From: "John Levon" <levon@...>
Sent: Monday, March 04, 2002 11:31 PM
> On Mon, Mar 04, 2002 at 04:52:22PM -0500, Phillip Ezolt wrote:
>
> > Hi All,
>
> Hi Phillip.
Hi,
[DCPI label - Epoch]
> > I thought that oprofile had this feature and called them "sessions" (a
> > much more sensible name, IMHO.) Unfortunately, I can't figure out
> > anyway to specify a new session.
>
> Currently a new session is started when some parameters change, between
> individual runs of the daemon.
>
> Adding in an epoch feature would be pretty easy I think, and another
> good idea.
We just need to add the notion of named session. I don't see exactly
the difference between labels and epochs. Is labels just a trick to avoid
restart a different epochs ?
> > 3) How does oprofile deal with modules on ramdisks?
> We (quickly) ignore any such samples - there is no (automatic) way to
> find the binary. But I don't think there's any real requirement for us
> to have access to the binary whilst the daemon is running; currently we
> just map a sample file based on the size of the binary, when in fact we
> could be truncating the sample file to a larger size when we get an out
> of bounds sample (I think - Phil E. ?)
A) growing and remapping the samples files would work. There is
also a related problem in post-profile code. (nr samples calculation)
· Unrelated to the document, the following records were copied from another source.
(* ===== verification/Prelude.v ===== *)
(** * ARP-Rust: a verified model of a reverse proxy

    ARP-Rust exposes services behind a NAT: a client logs in to the server over
    a control connection and registers proxies; the server opens a public port
    or a virtual host for each, asks the client for work connections when users
    come, and relays the bytes.  The sources are three Rust crates under
    src/crates: arp-common (messages, framing, crypto, authentication,
    configuration), arp-server and arp-client.

    ** How the code is translated

    Pure functions are functions.  Code that mutates state and can fail is in
    the monad [st S E A] of this file ([S -> S * result E A]; what was changed
    before an error stays changed).  A w-bit integer is a [Z] with the
    wrap-around of a build without overflow checks written out ([wrap],
    [swrap]); bytes are [list byte]; a Rust [String] is a Rocq [string] of
    UTF-8 bytes; a [DashMap] or [HashMap] is a [gmap], whose iteration order is
    a parameter ([DashIter]); an [Arc] that several parts share is an address
    into a heap; an mpsc channel is the list of what it holds, a oneshot
    channel an entry of a table.  Results of the network, of binding ports, the
    clock, UUIDs, nonces and what other tasks do meanwhile are arguments.
    Libraries that are not part of the repository are type classes with their
    documented laws: [Json] and [Serde] (serde_json), [Primitives] and
    [PrimLaws] (HMAC, SHA-256, AES-GCM, gzip), [UnicodeLower] (the non-ASCII
    part of lower-casing), [Framed] and [FramedSpec] (tokio_util), [Broadcast]
    and [BroadcastSpec] (tokio), [TlsLib] and [TlsLibSpec] (rustls, quinn).

    ** The parts, bottom up

    - Prelude: results, the monad, machine integers, big-endian bytes, the
      shared tactics and the hint and rewrite databases [arp].
    - RustString, NetAddr: what the sources use of [str] (trim, split, prefix
      tests, lines, UTF-8 validity, lower-casing) and of [std::net] (parsing
      and printing of socket addresses).
    - Http: what the two HTTP servers share of axum, methods, paths and routers.
    - Errors: error.rs.  The enum, its texts, the retry classification.
    - Protocol: protocol/.  Messages and the framed codec; a stream of messages
      survives any fragmentation, the decoder is bounded.
    - Streams: transport/mod.rs, prefixed.rs, throttle.rs.  The interface
      [AsyncRead]/[AsyncReadSpec], [PrefixedStream] as an instance over any
      other stream, the lossless hand-over of a connection from messages to
      raw bytes; the token bucket and its rate.
    - WebSocket: transport/ws_stream.rs.  The bridge between a program and a
      WebSocket as an instance of the same interface, under any interleaving of
      its tasks.
    - Links: writing, with the interface [AsyncWrite]/[AsyncWriteSpec], over
      prefixed, throttled and QUIC streams (quic_stream.rs); message transports
      over any stream that keeps the two contracts carry messages in order and
      then hand the stream over without losing a byte.
    - Config: config/.  The structs and the [validate] methods, characterised
      exactly.
    - ConfigFile: how a file becomes a configuration, with the defaults serde
      gives to fields and to sections.
    - Logging: logging.rs.  The set-up of the log and the purge of old files,
      over a map of directories: what is deleted, exactly.
    - Crypto: crypto/.  Signatures, packet and session ciphers: round trips.
    - Auth: auth/.  The trait [Authenticator] as a record; what logins and
      registrations [TokenAuth] accepts, exactly.
    - Framing: transport/mux.rs, udp_mux.rs, relay.rs.  The multiplexer frames
      and the encrypted STCP relay over streams that break at any byte.
    - MuxTunnel, MuxRefine: the TCP multiplexer of proxy/tcp.rs, with both its
      ends.  The tunnel (at each end the channel of frames, the connection
      and the channel of every stream) refines independent FIFO pipes.
    - UdpTunnel: proxy/udp.rs of the server and of the client.  A datagram and
      its answer across the tunnel under any other traffic.
    - Resource: resource/.  Port allocation; the interface [PortAllocator] and
      its laws [PortAllocatorSpec], against which the proxy manager is proved.
    - VhostParse, Vhost: proxy/vhost.rs.  The parsers of the TLS ClientHello
      and of the HTTP head (total, and right on well-formed input); the routing
      tables as a reachable-state invariant, round robin.
    - TcpGroup: the load-balanced groups of proxy/tcp.rs.
    - ProxyManager: proxy/mod.rs with the constructors and [close] methods of
      the proxies, one call after the other: registration is atomic, and its
      ports are those of the proxies.
    - Hub: metrics.rs, audit.rs, and the data and manager of control/mod.rs.
      [Hub] is everything the tasks of the server share.
    - NatHole: nathole.rs.  Hole punching for XTCP.
    - Control: control/mod.rs.  The handlers and the [select!] loop of a
      control connection; the pool of work connections under interleaving.
    - Server: service.rs.  Login, work connections, STCP visitors, and the step
      relation of the whole server with a turn of a control loop as one step; a
      login that ends leaves nothing behind.
    - TcpConn: the data plane of the server's proxy/tcp.rs and the per-proxy
      counters.  Accept loops with their backoff, the request for a work
      connection, plain and multiplexed connections; who was counted in is
      counted out.
    - UserConn: the listeners and connections of virtual hosts and the receive
      loop of UDP proxies; an HTTP user's connection on every branch.
    - Routing: which control connection every registered proxy, route, backend
      and STCP entry asks for work connections, and that each operation of the
      manager keeps these to their owners.
    - Network: all clients, users and visitors of a server as one step relation
      over the hub.  Under every interleaving a user is joined only with a work
      connection of the client that registered the proxy, and no connection or
      request is ever in two places; HTTP, HTTPS, TCP and STCP users in turn.
    - ProxyKinds: the trait [Proxy] as a class with an instance for each type
      that implements it, and what it reports of a proxy that was made.
    - ProxyLife: [run] and [close] of the TCP and UDP proxies as tasks with a
      clock.  When closing stops a listener, and that it comes to its end; three
      cases in which it does not, or not in time.
    - ProxyTasks: the calls of the proxy manager as programs of accesses to the
      shared maps, equal to those of ProxyManager when nothing interrupts them,
      and the tasks of all clients interleaving access by access.  Under every
      schedule a proxy belongs to a client that is there, a client that goes
      leaves none behind, and no port leaks; schedules that show what overlapping
      calls do break (a port that is freed under its proxy, a record that stays,
      a member of a group that nobody hears).
    - Dashboard: web/mod.rs.  The handlers, the page and the metrics text.
    - WebStream: the routes of web/mod.rs and its event stream over the bus of
      audit.rs.  What the stream sends delivers or counts every event; only a
      shutdown request changes the server.
    - Listener: the other half of service.rs.  Starting up, the accept loops of
      the three transports, the layers of a connection, graceful shutdown.
    - ClientProxies: the client's proxy/.  The trait with its implementations,
      the health check, the manager, the race for an XTCP peer.
    - ClientTransport: how control/mod.rs of the client picks a transport and
      connects with it; with TLS or QUIC the server's certificates are checked
      with the roots of the configured file.
    - ClientControl: control/mod.rs of the client.  Login, registration, the
      commands of the admin API and of the visitors, the message loop, work
      connections and their pool, visitors, reload.  ClientChannels has the
      states a control can be in and the invariant of its channels;
      ClientSession what registration, reload and the clean-up of a run do;
      ClientVisitors has the loops of the visitors and the exchange of an XTCP
      visitor with the message loop.
    - ClientServer: the two programs together.  A login of the client passes
      the check of the server, both sides agree on the mode of a work
      connection, an STCP visitor is joined with its provider.
    - EndToEnd: from the users that wait at the server to the proxies of the
      client, across both control loops; every user reaches its local service.
    - ClientService: service.rs of the client.  The reconnect loop.
    - Base64, ClientAdmin: the client's admin/ and cli/.  The hand-written
      base64, basic authentication, the admin API and the HTTP requests of the
      command line.
    - ClientCli: the routes of the admin API, and [arpc status] and [arpc check]
      as what they print; a check tells the state of the client it asks.
    - Main: main.rs of both programs, over all of the above; the service that
      runs is that of the file.
    - UnitTests: the repository's unit tests, run on the model.

    ** Bounds and fuel

    Recursion that is not structural has fuel that is shown to be enough: the
    drain loop of the decoder (length of the buffer), the two loops of the
    ClientHello parser (a [None] stands for an index out of bounds or for
    running out of fuel, and [parse_tls_sni_total] excludes both), the random
    port search (the 1000 attempts of the code), the relay (one turn per
    frame).  A loop that serves events takes the list of what it is served:
    the control loop of the server and the message loop of the client their
    turns, the reconnect loop its attempts, the accept loops their accepts, the
    graceful shutdown what each of its polls sees; [login_cleanup] and
    [reconnects_with_backoff] show that such a loop returns when a turn ends it.
    The loop of the throttle is shown to end after a computed number of turns.

    ** What is not modelled

    What the libraries do: TLS, WebSocket, KCP and QUIC on the wire, the parsers
    of TOML, JSON, HTTP requests and command line arguments, the file appender,
    date arithmetic, the ciphers and hashes; each is a parameter with the laws
    that are used of it.  Waiting on a full channel is not shown (sends are taken
    when there is room); time is a clock in ProxyLife and otherwise an event that
    a timeout or a tick is.  Flushing and
    shutting down a stream forward to the stream inside and have no definition;
    neither have the settings of KCP, accessors that return a field (which are
    the fields here), and the log messages.

    ** State of the development

    Every component of the three crates is modelled, the programs also
    together: EndToEnd follows a request through both, Network has any number
    of clients at the server.  What the server's side of Network takes for
    granted of a client is nothing: its messages and connections are arbitrary.
    Interleaving has two grains.  Server and Network take a turn of a control
    loop for one step and split what waits: the requests for work connections,
    the users and the visitors.  ProxyTasks splits the registrations and
    removals themselves; an iteration over a [DashMap] is one access there. *)
From stdpp Require Export base gmap list strings numbers pretty option fin_maps.
From Stdlib Require Export ZArith Lia Strings.Byte.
> > 4) Can sample totals be stored at the beginning of the sample files?
>
> We've been planning something similar for a while, the post-profile
> tools are WAY too slow.
>
> In the future, we'd like to able to freeze a profile state into a
> processed form, for quick analysis without all the trashing of pages.
>
> > I believe that this is because it is mmaping all of the files in the
> > sample directory. This isn't necessary for op_time. It only needs
> > to know totals.
B) At my eyes that's a problem in the linux kernel: when we mmap
or read a sparse file the hole are stored in the cache and so
on clobber all memory with zeroed blocks. try with a "little
session":
$ du -h /var/opd/samples
$ free
$ op_time
$ free
and look the cached field...
> > 5) Can the sample files be compressed?
> >
> > Your sample files compress enormously.
> >
> > -rw-r--r-- 1 ezolt csdpg 23296560 Mar 4 16:36 red-carpet
> > -rw-r--r-- 1 ezolt csdpg 37487 Mar 4 16:37 red-carpet.gz
>
> try a stat :)
>
> Unless you're storing your sample files on vfat or something, they
> should be sparse files and take up very little actual disk space.
C) Even when comparing it to du -h result the compression ratio
is impressive. That's recall to me we don't *greatly* discourage
the use of a filesystem w/o sparse files support (vfat and
network fs ?) in the documentation.
> > By using zlib to read and write them, you could dramatically reduce
> > the amount of I/O necessary to total all of the samples.
>
> This is pretty difficult compared to the current method of just
> incrementing a counter in a file-backed mmap page anyway :)
D) I think Philipp means: using for post-profile the compressed
files will give a great improvement and, at least at a memory
use point of view, its a real improvement. I've think in the past
to compress file when creating a new session but I often
use post-profile tools on a running session...
John, we have discuss in the past of the sparse file format.
I think we must (see A to D point) eject it even if this increase
(moderately) the overhead of oprofile.
The best promising data struct, at my eyes, to store samples
is an in-memory B tree build inside a growable mmaped file
(one tree per image) with little size page (probably less than 16
entry by page)
Philipp you have work with DCPI: what was roughly the overhead
of DCPI ?
> > 6) Please keep the columns consistent/spread-sheet friendly.
I'm amazing than nobody, myself too, have never complain about
the output format
> > The column layout of the output from op_time and oprofpp differ. If one
> > were to write a GUI that sits on top of oprofile, it would be easier to
> > parse the output if it was identical in all cases.
plain op_time (ie w/o -l option) have not yet a columned output. I have
started an oprofpp like GUI tools a few days ago but I don't rely on the
output of post-profile tools, I build it on the top of container used
to store samples in post-profile tools.
For now I've planned only two view, one grouping oprofpp -l/-L
capabilities with a tree view of samples and one another to see
graphically hotspot in code. I'm interested by idea/help on what
to implement in GUI post-profile tools. Because we are near a
release period I prefer to not open a branch in cvs and wait a few
day before committing the GUI.
> > 7) Any plan on supporting the Pentium IV counters?
> > Self Explanatory.
>
> lack of test machines :/
>
> It wouldn't be too hard ... maybe one day I will write some support for
> the basic mechanism "blind", as at least a starting point for an
> interested developer with a P4 machine.
>
> PEBS support is a bigger task.
we can perhaps take a more precise eip value from the PEBS. I hope
this eip doesn't suffer from the irq latency problem.
It will be nice also to make port of oprofile to other architecture.